───── Given data ─────

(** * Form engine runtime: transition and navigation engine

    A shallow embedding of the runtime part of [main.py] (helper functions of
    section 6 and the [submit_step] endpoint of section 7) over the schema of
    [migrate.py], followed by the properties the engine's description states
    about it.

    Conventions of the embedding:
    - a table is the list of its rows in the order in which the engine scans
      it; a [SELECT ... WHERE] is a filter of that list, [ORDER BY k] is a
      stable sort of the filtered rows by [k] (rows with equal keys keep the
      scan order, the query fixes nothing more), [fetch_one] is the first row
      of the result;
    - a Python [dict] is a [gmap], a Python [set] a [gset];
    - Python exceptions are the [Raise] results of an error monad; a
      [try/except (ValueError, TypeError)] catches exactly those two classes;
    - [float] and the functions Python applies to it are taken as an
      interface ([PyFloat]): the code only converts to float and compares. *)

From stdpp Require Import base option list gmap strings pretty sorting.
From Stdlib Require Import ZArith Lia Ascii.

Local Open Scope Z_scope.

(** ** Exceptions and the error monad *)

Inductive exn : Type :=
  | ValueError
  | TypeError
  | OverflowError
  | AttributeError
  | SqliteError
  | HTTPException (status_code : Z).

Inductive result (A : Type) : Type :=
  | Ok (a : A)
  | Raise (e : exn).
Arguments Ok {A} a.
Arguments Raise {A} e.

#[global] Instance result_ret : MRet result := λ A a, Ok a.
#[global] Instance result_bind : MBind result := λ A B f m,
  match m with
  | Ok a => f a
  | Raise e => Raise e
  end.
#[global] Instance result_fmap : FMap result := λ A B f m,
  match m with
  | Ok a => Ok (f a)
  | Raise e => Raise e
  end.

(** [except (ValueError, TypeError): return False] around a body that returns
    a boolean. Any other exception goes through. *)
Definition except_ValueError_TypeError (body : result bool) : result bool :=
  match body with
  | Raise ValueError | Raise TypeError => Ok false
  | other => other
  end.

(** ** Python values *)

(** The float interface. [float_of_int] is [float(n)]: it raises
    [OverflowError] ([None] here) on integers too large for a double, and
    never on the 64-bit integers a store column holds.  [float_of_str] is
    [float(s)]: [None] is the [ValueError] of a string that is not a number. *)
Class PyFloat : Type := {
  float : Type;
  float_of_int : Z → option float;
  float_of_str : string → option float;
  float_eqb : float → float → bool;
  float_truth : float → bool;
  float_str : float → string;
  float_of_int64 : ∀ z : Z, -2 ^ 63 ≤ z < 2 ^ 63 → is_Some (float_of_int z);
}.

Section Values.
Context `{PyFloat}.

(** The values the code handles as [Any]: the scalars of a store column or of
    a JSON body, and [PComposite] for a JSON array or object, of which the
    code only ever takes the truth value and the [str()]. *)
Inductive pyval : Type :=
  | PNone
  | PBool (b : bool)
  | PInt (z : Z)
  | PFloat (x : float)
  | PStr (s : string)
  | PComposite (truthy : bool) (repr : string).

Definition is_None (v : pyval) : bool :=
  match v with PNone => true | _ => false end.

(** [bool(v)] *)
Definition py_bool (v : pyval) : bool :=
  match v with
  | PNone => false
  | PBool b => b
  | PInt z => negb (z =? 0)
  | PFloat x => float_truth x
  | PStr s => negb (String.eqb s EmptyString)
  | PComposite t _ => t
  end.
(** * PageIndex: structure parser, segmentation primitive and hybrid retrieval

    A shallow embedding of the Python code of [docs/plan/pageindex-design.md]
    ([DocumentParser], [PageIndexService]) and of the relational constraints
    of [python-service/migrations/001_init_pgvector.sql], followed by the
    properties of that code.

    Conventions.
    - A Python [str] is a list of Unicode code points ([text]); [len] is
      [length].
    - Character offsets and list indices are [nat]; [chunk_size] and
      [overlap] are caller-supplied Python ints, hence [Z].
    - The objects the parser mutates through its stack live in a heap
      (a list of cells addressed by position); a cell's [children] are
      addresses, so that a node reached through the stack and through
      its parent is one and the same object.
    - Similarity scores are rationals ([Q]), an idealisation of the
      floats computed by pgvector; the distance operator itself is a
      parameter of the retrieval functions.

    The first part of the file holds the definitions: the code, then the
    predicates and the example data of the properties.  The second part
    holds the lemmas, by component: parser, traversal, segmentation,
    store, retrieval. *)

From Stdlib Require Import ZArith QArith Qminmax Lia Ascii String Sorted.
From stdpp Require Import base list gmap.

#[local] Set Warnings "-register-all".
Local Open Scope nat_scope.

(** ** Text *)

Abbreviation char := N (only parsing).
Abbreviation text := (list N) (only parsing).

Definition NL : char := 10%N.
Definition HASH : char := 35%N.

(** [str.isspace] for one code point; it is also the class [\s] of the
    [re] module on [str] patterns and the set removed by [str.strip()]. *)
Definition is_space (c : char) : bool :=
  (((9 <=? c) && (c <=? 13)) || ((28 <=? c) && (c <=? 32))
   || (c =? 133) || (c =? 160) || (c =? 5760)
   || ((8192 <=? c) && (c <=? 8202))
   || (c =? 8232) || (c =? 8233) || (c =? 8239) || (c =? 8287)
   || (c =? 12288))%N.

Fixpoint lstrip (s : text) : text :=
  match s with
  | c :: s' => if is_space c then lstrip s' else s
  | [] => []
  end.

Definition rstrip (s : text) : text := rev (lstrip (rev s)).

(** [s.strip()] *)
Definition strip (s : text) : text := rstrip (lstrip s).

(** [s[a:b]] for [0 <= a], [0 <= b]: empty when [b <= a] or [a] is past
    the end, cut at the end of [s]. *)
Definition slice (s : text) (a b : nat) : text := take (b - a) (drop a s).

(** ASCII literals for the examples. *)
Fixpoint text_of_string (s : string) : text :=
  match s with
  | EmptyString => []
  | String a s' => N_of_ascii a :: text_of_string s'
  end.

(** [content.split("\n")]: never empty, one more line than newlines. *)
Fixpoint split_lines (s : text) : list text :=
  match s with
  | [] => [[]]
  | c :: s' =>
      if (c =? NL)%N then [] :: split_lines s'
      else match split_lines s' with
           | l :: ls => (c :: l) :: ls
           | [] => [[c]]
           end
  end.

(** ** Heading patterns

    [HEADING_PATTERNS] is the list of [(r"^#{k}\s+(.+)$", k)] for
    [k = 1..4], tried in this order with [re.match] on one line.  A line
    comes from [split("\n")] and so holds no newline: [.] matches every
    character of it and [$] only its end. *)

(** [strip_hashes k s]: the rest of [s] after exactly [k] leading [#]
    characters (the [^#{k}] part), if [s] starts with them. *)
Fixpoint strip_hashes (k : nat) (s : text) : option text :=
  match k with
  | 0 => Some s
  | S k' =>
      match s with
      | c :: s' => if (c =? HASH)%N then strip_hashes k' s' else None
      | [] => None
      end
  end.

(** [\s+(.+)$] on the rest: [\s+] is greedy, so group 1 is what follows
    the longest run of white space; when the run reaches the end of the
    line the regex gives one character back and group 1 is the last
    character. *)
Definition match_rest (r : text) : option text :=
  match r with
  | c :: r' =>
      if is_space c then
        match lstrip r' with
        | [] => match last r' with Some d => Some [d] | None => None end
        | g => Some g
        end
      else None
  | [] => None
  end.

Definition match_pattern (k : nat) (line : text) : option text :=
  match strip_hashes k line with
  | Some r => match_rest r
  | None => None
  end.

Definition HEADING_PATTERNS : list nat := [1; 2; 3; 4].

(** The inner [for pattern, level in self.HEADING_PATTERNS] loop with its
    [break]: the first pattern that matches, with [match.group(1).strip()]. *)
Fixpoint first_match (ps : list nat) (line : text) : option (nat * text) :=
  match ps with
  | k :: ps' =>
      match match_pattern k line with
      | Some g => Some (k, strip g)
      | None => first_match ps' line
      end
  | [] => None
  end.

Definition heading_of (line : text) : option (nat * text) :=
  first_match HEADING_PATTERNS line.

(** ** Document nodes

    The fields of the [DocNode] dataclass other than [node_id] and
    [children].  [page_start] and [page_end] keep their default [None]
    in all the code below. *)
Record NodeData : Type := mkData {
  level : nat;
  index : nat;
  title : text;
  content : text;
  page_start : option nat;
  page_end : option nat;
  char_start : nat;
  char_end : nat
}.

─────

#### [Task statement]
Only the lines above starting at the line that holds "Fixpoint split_lines (s" and ending at the line that holds "(** ** Heading patterns" are to be repeated, exactly and in full.

#### [Expected answer]
Fixpoint split_lines (s : text) : list text :=
  match s with
  | [] => [[]]
  | c :: s' =>
      if (c =? NL)%N then [] :: split_lines s'
      else match split_lines s' with
           | l :: ls => (c :: l) :: ls
           | [] => [[c]]
           end
  end.

(** ** Heading patterns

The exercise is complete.